Intestinal bacteria could affect outcome after ischaemic stroke by regulating the immune system, according to a new mouse study published in Nature Medicine. “Our study is the first to establish a link between intestinal commensal bacteria and stroke outcome,” comments Josef Anrather, who led the study.

stroke has a strong inflammatory component

“Rodent models and clinical studies have shown that stroke has a strong inflammatory component,” Anrather explains. “We hypothesized that commensal intestinal bacteria could regulate some of the immune cells implicated in ischaemic injury in stroke.”

The team evaluated the outcome of middle cerebral artery occlusion in mice in which dysbiosis was induced by antibiotics, and in control mice with antibiotic-resistant gut microbiota. The volume of the stroke infarct was 60% smaller in the dysbiotic mice than in the control mice; moreover, sensorimotor function was better preserved in the dysbiotic mice.

The investigators discovered that the effect of dysbiosis on stroke recovery was mediated by T cells. In eubiotic mice, stroke triggered migration of IL-17-secreting γδ T cells from the intestinal lamina propria to the meninges, where they promoted inflammation and exacerbated injury. Antibiotic treatment increased the number of TREG cells in the lamina propria of the small intestine; these cells secrete IL-10, which suppresses the development of IL-17+ γδ T cells, thereby reducing neuroinflammation.

Dysbiosis increases the number of TREG cells, which secrete IL-10, thereby suppressing the development of intestinal IL-17-secreting γδ T cells. A reduced IL-17 level inhibits poststroke inflammation and limits ischaemic brain injury. Image courtesy of C. Benakis.

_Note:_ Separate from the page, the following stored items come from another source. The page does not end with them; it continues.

Lemma formatPath_regular_witness :
  formatPath (H := testRuntime) (Some "col_%s.json") "cats" = "col_cats.json".
Proof.
  exact (proj2 (proj2 (proj2 (formatPath_regular (H := testRuntime) "cats")))
           "col_" ".json" eq_refl eq_refl).
Defined.

Lemma connect_success_witness :
  subscriptionsOf
    (connectCallback (H := testRuntime) fanOutOptions exampleCollections None).2
  = ["cats"; "dogs"; "lizards"]
  ∧ timersSet
      (connectCallback (H := testRuntime) fanOutOptions exampleCollections
         None).2
    = 0%nat.
Proof.
  pose proof (connect_success (H := testRuntime) fanOutOptions
                exampleCollections) as (Hsubs & Htimers & _).
  split; [exact Hsubs | exact Htimers].
Defined.

Lemma subscriptions_reach_wait_witness :
  ∃ results,
    (subscriptionsCompleted (H := testRuntime)
       (set_colls ["cats"; "dogs"] (cmdline None ["cats"; "dogs"] false false))
       exampleCollections
       (connectCallback (H := testRuntime)
          (set_colls ["cats"; "dogs"]
             (cmdline None ["cats"; "dogs"] false false))
          exampleCollections None).1
       [(1%nat, "dogs", None); (0%nat, "cats", Some {| message := "403" |})]).2
    = processSubscribtionResults (H := testRuntime)
        (set_colls ["cats"; "dogs"] (cmdline None ["cats"; "dogs"] false false))
        exampleCollections results.
Proof.
  exact (proj1 (subscriptions_reach_wait (H := testRuntime)
                  (set_colls ["cats"; "dogs"]
                     (cmdline None ["cats"; "dogs"] false false))
                  exampleCollections
                  [(1%nat, "dogs", None);
                   (0%nat, "cats", Some {| message := "403" |})]
                  ltac:(done) eq_refl)).
Defined.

Some previous human studies have reported poststroke increases in IL-17 levels, possibly secreted by infiltrated γδ T cells. However, no epidemiological data has linked intestinal microbiota with the risk or outcome of stroke as yet.

“As more epidemiological data on the human microbiome become available, we can ask the question of whether a certain microbial makeup is correlated with the risk of cardiovascular events and — eventually — with stroke outcome,” Anrather hopes. “Once such microbial traits are identified, it could be possible to develop a dietary or probiotic intervention to establish a flora with a beneficial effect on the cardiovascular system.”